Copy out the lines of the records below, and only those lines, from the one with "destruct (keqb_spec ok sk) as [->|Hne]." through the one with "Definition key_rel (lp", exactly as they appear.

START The records

(** Flushed positions that are all still live are removed, and nothing else. *)
Lemma unmerge_positions_sub flushed live u :
  pos_sorted flushed -> pos_sorted live -> (forall p, In p flushed -> In p live) ->
  unmerge_positions flushed live u =
  (List.filter (fun p => negb (bool_decide (In p flushed))) live, [], u).
Proof.
  revert flushed. induction live as [|x live IH]; intros flushed Hf Hl Hsub.
  { destruct flushed as [|p ps]; [done|]. by destruct (Hsub p (or_introl eq_refl)). }
  pose proof Hl as [Hl' Hx]%pos_sorted_cons. rewrite List.Forall_forall in Hx.
  destruct flushed as [|p ps].
  { rewrite unmerge_positions_nil. f_equal. f_equal. symmetry. apply filter_all, List.Forall_forall. done. }
  pose proof Hf as [Hf' Hp]%pos_sorted_cons. rewrite List.Forall_forall in Hp.
  cbn [unmerge_positions]. rewrite skip_flushed_none.
  2:{ apply List.Forall_forall. intros q Hq. destruct (Hsub q Hq) as [->|Hin]; [lia|]. specialize (Hx _ Hin). lia. }
  case_bool_decide as E.
  - assert (p = x) as ->.
    { injection E as Eo _. destruct (Hsub p (or_introl eq_refl)) as [->|Hin]; [done|].
      specialize (Hx _ Hin). lia. }
    rewrite IH; [|done|done|].
    2:{ intros q Hq. destruct (Hsub q (or_intror Hq)) as [->|]; [|done]. specialize (Hp _ Hq). lia. }
    cbn [List.filter]. rewrite bool_decide_eq_true_2 by (by left). cbn [negb]. f_equal. f_equal.
    apply List.filter_ext_in. intros q Hq. f_equal. apply bool_decide_ext. cbn. split; [by right|].
    intros [->|]; [|done]. specialize (Hx _ Hq). lia.
  - assert (forall q, In q (p :: ps) -> q <> x) as Hnx.
    { intros q [->|Hq] ->; [done|]. specialize (Hp _ Hq). destruct (Hsub p (or_introl eq_refl)) as [->|Hin]; [done|].
      specialize (Hx _ Hin). lia. }
    rewrite IH; [|done|done|].
    2:{ intros q Hq. destruct (Hsub q Hq) as [->|]; [|done]. by destruct (Hnx q Hq). }
    cbn [List.filter]. rewrite bool_decide_eq_false_2; [done|]. intros Hin. by destruct (Hnx x Hin).
Qed.

(** Flushed positions all below the live ones are all unmatched. *)
Lemma unmerge_positions_below flushed live x u :
  Forall (fun p => iwp_offset p < x) flushed -> Forall (fun p => x <= iwp_offset p) live -> live <> [] ->
  unmerge_positions flushed live u = (live, [], match last flushed with Some p => Some p | None => u end).
Proof.
  intros Hf Hl Hne. destruct live as [|y live]; [done|]. apply Forall_cons in Hl as [Hy _].
  cbn [unmerge_positions]. rewrite skip_flushed_all.
  2:{ eapply Forall_impl; [exact Hf|]. cbn. lia. }
  by rewrite unmerge_positions_nil.
Qed.

(** ** The walk over the overlay *)

(** What the walk does to one key: its new positions and its flat request. *)
Definition unmerge_key (lp : LastProcessed) (orig : list IndexWalPosition)
    (live : option (list IndexWalPosition)) : option (list IndexWalPosition) * option IndexWalPosition :=
  let processed := processed_prefix orig lp in
  match last processed with
  | None => (live, None)
  | Some newest =>
      match live with
      | None => (None, Some newest)
      | Some l =>
          let '(kept, remaining, u) := unmerge_positions processed l None in
          (match kept with [] => None | _ => Some kept end,
           match remaining with [] => u | _ => Some newest end)
      end
  end.

Definition or_else {A} (a b : option A) : option A := match a with Some x => Some x | None => b end.

Lemma or_else_None_r {A} (a : option A) : or_else a None = a.
Proof. by destruct a. Qed.

Lemma unmerge_data_key lp data orig pend :
  bt_sorted data -> bt_sorted orig -> bt_sorted pend ->
  let '(data', pend') := unmerge_data data orig pend lp in
  bt_sorted data' /\ bt_sorted pend' /\
  forall k,
    bt_get k data' = match bt_get k orig with
                     | Some po => (unmerge_key lp po (bt_get k data)).1
                     | None => bt_get k data
                     end /\
    bt_get k pend' = match bt_get k orig with
                     | Some po => or_else (unmerge_key lp po (bt_get k data)).2 (bt_get k pend)
                     | None => bt_get k pend
                     end.
Proof.
  revert data pend. induction orig as [|[k po] orig IH]; intros data pend Hd Ho Hp; [done|].
  cbn [unmerge_data].
  set (uk := unmerge_key lp po (bt_get k data)).
  set (data1 := match uk.1 with Some l => bt_insert k l data | None => bt_remove k data end).
  set (pend1 := match uk.2 with Some v => bt_insert k v pend | None => pend end).
  assert (bt_sorted data1 /\ bt_sorted pend1) as [Hd1 Hp1].
  { unfold data1, pend1. destruct uk.1, uk.2; auto with tide. }
  assert (forall d1, bt_sorted d1 -> (forall k', bt_get k' d1 = bt_get k' data1) -> d1 = data1) as Hext.
  { intros d1 H1 H2. by apply bt_sorted_ext. }
  assert (unmerge_data data ((k, po) :: orig) pend lp = unmerge_data data1 orig pend1 lp) as Heq.
  { cbn [unmerge_data]. unfold data1, pend1, uk, unmerge_key.
    destruct (last (processed_prefix po lp)) as [newest|]; cbn [fst snd].
    - destruct (bt_get k data) as [live|] eqn:E.
      + destruct (unmerge_positions _ live None) as [[kept remaining] u]. cbn [fst snd].
        by destruct kept, remaining, u.
      + cbn [fst snd]. f_equal. apply bt_sorted_ext; [done|by apply bt_remove_sorted|]. intros k'.
        rewrite bt_get_remove by done. by destruct (keqb_spec k' k) as [->|].
    - f_equal. destruct (bt_get k data) as [live|] eqn:E.
      + apply bt_sorted_ext; [done|by apply bt_insert_sorted|]. intros k'. rewrite bt_get_insert by done.
        by destruct (keqb_spec k' k) as [->|].
      + apply bt_sorted_ext; [done|by apply bt_remove_sorted|]. intros k'.
        rewrite bt_get_remove by done. by destruct (keqb_spec k' k) as [->|]. }
  cbn [unmerge_data] in Heq. rewrite Heq. pose proof Ho as [Ho' Hlt]%bt_sorted_cons.
  specialize (IH data1 pend1 Hd1 Ho' Hp1). destruct (unmerge_data data1 orig pend1 lp) as [data' pend'].
  destruct IH as (Hs1 & Hs2 & IH). split_and!; [done|done|]. intros k'. destruct (IH k') as [-> ->].
  rewrite bt_get_cons by done.
  assert (bt_get k' data1 = if keqb k' k then uk.1 else bt_get k' data) as ->.
  { unfold data1. destruct uk.1; [by rewrite bt_get_insert|by rewrite bt_get_remove]. }
  assert (bt_get k' pend1 = if keqb k' k then or_else uk.2 (bt_get k' pend) else bt_get k' pend) as ->.
  { unfold pend1. destruct uk.2; cbn [or_else]; [by rewrite bt_get_insert|]. by destruct (keqb k' k). }
  destruct (keqb_spec k' k) as [->|]; [|done]. rewrite (bt_get_above k orig) by done. done.
Qed.

(** ** The rebuild of the flat buffer *)

(** Position match: same offset and length, whatever the kind. *)
Definition pos_match (p : IndexWalPosition) (o : option IndexWalPosition) : bool :=
  match o with
  | Some q => bool_decide (into_update_position p = into_update_position q)
  | None => false
  end.

Lemma skip_smaller_get sk (orig : list entry) k :
  bt_sorted orig -> kle sk k -> bt_get k (skip_smaller sk orig) = bt_get k orig.
Proof.
  induction orig as [|[ok o] orig IH]; [done|]. intros Hs Hle. pose proof Hs as [Hs' Hf]%bt_sorted_cons.
  cbn [skip_smaller]. destruct (kltb_spec ok sk) as [Hlt|]; [|done]. rewrite IH, bt_get_cons by done.
  destruct (keqb_spec k ok) as [->|]; [|done]. by apply kle_not_lt in Hle.
Qed.

Lemma skip_smaller_sorted sk (orig : list entry) : bt_sorted orig -> bt_sorted (skip_smaller sk orig).
Proof.
  induction orig as [|[ok o] orig IH]; [done|]. intros Hs. pose proof Hs as [Hs' Hf]%bt_sorted_cons.
  cbn [skip_smaller]. destruct (kltb_spec ok sk); [by apply IH|done].
Qed.

Lemma skip_smaller_head sk (orig : list entry) ok o rest :
  skip_smaller sk orig = (ok, o) :: rest -> kle sk ok.
Proof.
  induction orig as [|[ok' o'] orig IH]; [done|]. cbn [skip_smaller].
  destruct (kltb_spec ok' sk) as [|Hn]; [done|]. intros [= -> -> ->]. by apply kle_not_lt.
Qed.

Lemma unmerge_flat_filter self orig pend :
  bt_sorted self -> bt_sorted orig ->
  unmerge_flat self orig pend =
  List.filter (fun e => negb (pos_match e.2 (bt_get e.1 orig)) && negb (pos_match e.2 (bt_get e.1 pend))) self.
Proof.
  revert orig. induction self as [|[sk s] self IH]; intros orig Hs Ho; [done|].
  pose proof Hs as [Hs' Hf]%bt_sorted_cons. rewrite List.Forall_forall in Hf. cbn [unmerge_flat].
  set (orig1 := skip_smaller sk orig).
  assert (bt_sorted orig1) as Ho1 by (by apply skip_smaller_sorted).
  assert (forall k, kle sk k -> bt_get k orig1 = bt_get k orig) as Hg by (intros; by apply skip_smaller_get).
  assert (exists orig2, bt_sorted orig2 /\ (forall k, klt sk k -> bt_get k orig2 = bt_get k orig) /\
    match orig1 with
    | (ok, o_iwp) :: orig_rest =>
        if keqb ok sk
        then (bool_decide (into_update_position s = into_update_position o_iwp), orig_rest)
        else (false, orig1)
    | [] => (false, [])
    end = (pos_match s (bt_get sk orig), orig2)) as (orig2 & Ho2 & Hg2 & ->).
  { rewrite <- (Hg sk) by (apply kle_iff; by right). destruct orig1 as [|[ok o] rest] eqn:E1.
    - exists []. split_and!; [constructor| |done]. intros k Hk. rewrite <- Hg; [done|]. apply kle_iff. by left.
    - pose proof (skip_smaller_head sk orig ok o rest E1) as Hok.
      pose proof Ho1 as [Hr Hall]%bt_sorted_cons. rewrite bt_get_cons by done.
      destruct (keqb_spec ok sk) as [->|Hne].
      + exists rest. rewrite keqb_refl. split_and!; [done| |done]. intros k Hk.
        rewrite <- Hg by (apply kle_iff; by left). rewrite bt_get_cons by done.
        destruct (keqb_spec k sk) as [->|]; [by apply klt_irrefl in Hk|done].
      + exists ((ok, o) :: rest). split_and!; [done| |].
        * intros k Hk. rewrite <- Hg; [done|]. apply kle_iff. by left.
        * destruct (keqb_spec sk ok) as [->|]; [done|]. rewrite bt_get_above; [done|].
          eapply Forall_klt_trans; [|exact Hall]. apply kle_iff in Hok as [?|?]; [done|congruence]. }
  rewrite IH by done. cbn [List.filter fst snd].
  assert (List.filter (fun e => negb (pos_match e.2 (bt_get e.1 orig2)) && negb (pos_match e.2 (bt_get e.1 pend))) self =
          List.filter (fun e => negb (pos_match e.2 (bt_get e.1 orig)) && negb (pos_match e.2 (bt_get e.1 pend))) self) as ->.
  { apply List.filter_ext_in. intros e He. by rewrite Hg2 by (by apply Hf). }
  fold (pos_match s (bt_get sk pend)).
  by destruct (pos_match s (bt_get sk orig)), (pos_match s (bt_get sk pend)).
Qed.

(** ** Snapshot and live table *)

(** How a key of the live table may differ from the snapshot taken for a flush
    at frontier [lp].  Either it was not promoted since: the snapshot's
    positions are all there, with newer ones from at or above the frontier, over
    the same flat entry; or it was, at a frontier not past [lp]: the flat entry is
    the newest write of the snapshot's overlay, all of which is below [lp], and
    the positions are newer ones. *)
Definition key_rel (lp : LastProcessed) (po : list IndexWalPosition) (fo : option IndexWalPosition)
    (pl : list IndexWalPosition) (fl : option IndexWalPosition) : Prop :=
  ((forall p, In p po -> In p pl) /\ (forall p, In p pl -> In p po \/ lp <= iwp_offset p) /\ fl = fo) \/
  (Forall (fun p => lp <= iwp_offset p) pl /\ Forall (fun p => iwp_offset p < lp) po /\
   po <> [] /\ fl = last po).

Definition flush_rel (lp : LastProcessed) (orig : IndexTable) (oes : list entry)
    (live : IndexTable) (les : list entry) : Prop :=
  forall k, key_rel lp (positions_of (it_data orig) k) (bt_get k oes)
              (positions_of (it_data live) k) (bt_get k les).

(** What completion leaves of a key's positions. *)
Definition unmerged_positions (lp : LastProcessed) (po pl : list IndexWalPosition) : list IndexWalPosition :=
  List.filter (fun p => negb (bool_decide (In p (processed_of lp po)))) pl.

Lemma processed_In lp ps p : In p (processed_of lp ps) <-> In p ps /\ iwp_offset p < lp.
Proof.
  unfold processed_of. rewrite filter_In. unfold is_processed, has_offset, iwp_has_offset.
  by rewrite Z.ltb_lt.
Qed.

Lemma processed_sorted lp ps : pos_sorted ps -> pos_sorted (processed_of lp ps).
Proof. apply pos_sorted_filter. Qed.

Lemma unmerged_all lp po pl :
  (forall p, In p pl -> In p (processed_of lp po) -> False) -> unmerged_positions lp po pl = pl.
Proof.
  intros H. apply filter_all, List.Forall_forall. intros p Hp. rewrite bool_decide_eq_false_2; [done|].
  intros Hin. by eapply H.
Qed.

Definition opt_list {A} (l : list A) : option (list A) := match l with [] => None | _ => Some l end.

Lemma opt_list_default {A} (l : list A) : default [] (opt_list l) = l.
Proof. by destruct l. Qed.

END The records

(Solution for this problem):
      destruct (keqb_spec ok sk) as [->|Hne].
      + exists rest. rewrite keqb_refl. split_and!; [done| |done]. intros k Hk.
        rewrite <- Hg by (apply kle_iff; by left). rewrite bt_get_cons by done.
        destruct (keqb_spec k sk) as [->|]; [by apply klt_irrefl in Hk|done].
      + exists ((ok, o) :: rest). split_and!; [done| |].
        * intros k Hk. rewrite <- Hg; [done|]. apply kle_iff. by left.
        * destruct (keqb_spec sk ok) as [->|]; [done|]. rewrite bt_get_above; [done|].
          eapply Forall_klt_trans; [|exact Hall]. apply kle_iff in Hok as [?|?]; [done|congruence]. }
  rewrite IH by done. cbn [List.filter fst snd].
  assert (List.filter (fun e => negb (pos_match e.2 (bt_get e.1 orig2)) && negb (pos_match e.2 (bt_get e.1 pend))) self =
          List.filter (fun e => negb (pos_match e.2 (bt_get e.1 orig)) && negb (pos_match e.2 (bt_get e.1 pend))) self) as ->.
  { apply List.filter_ext_in. intros e He. by rewrite Hg2 by (by apply Hf). }
  fold (pos_match s (bt_get sk pend)).
  by destruct (pos_match s (bt_get sk orig)), (pos_match s (bt_get sk pend)).
Qed.

(** ** Snapshot and live table *)

(** How a key of the live table may differ from the snapshot taken for a flush
    at frontier [lp].  Either it was not promoted since: the snapshot's
    positions are all there, with newer ones from at or above the frontier, over
    the same flat entry; or it was, at a frontier not past [lp]: the flat entry is
    the newest write of the snapshot's overlay, all of which is below [lp], and
    the positions are newer ones. *)
Definition key_rel (lp : LastProcessed) (po : list IndexWalPosition) (fo : option IndexWalPosition)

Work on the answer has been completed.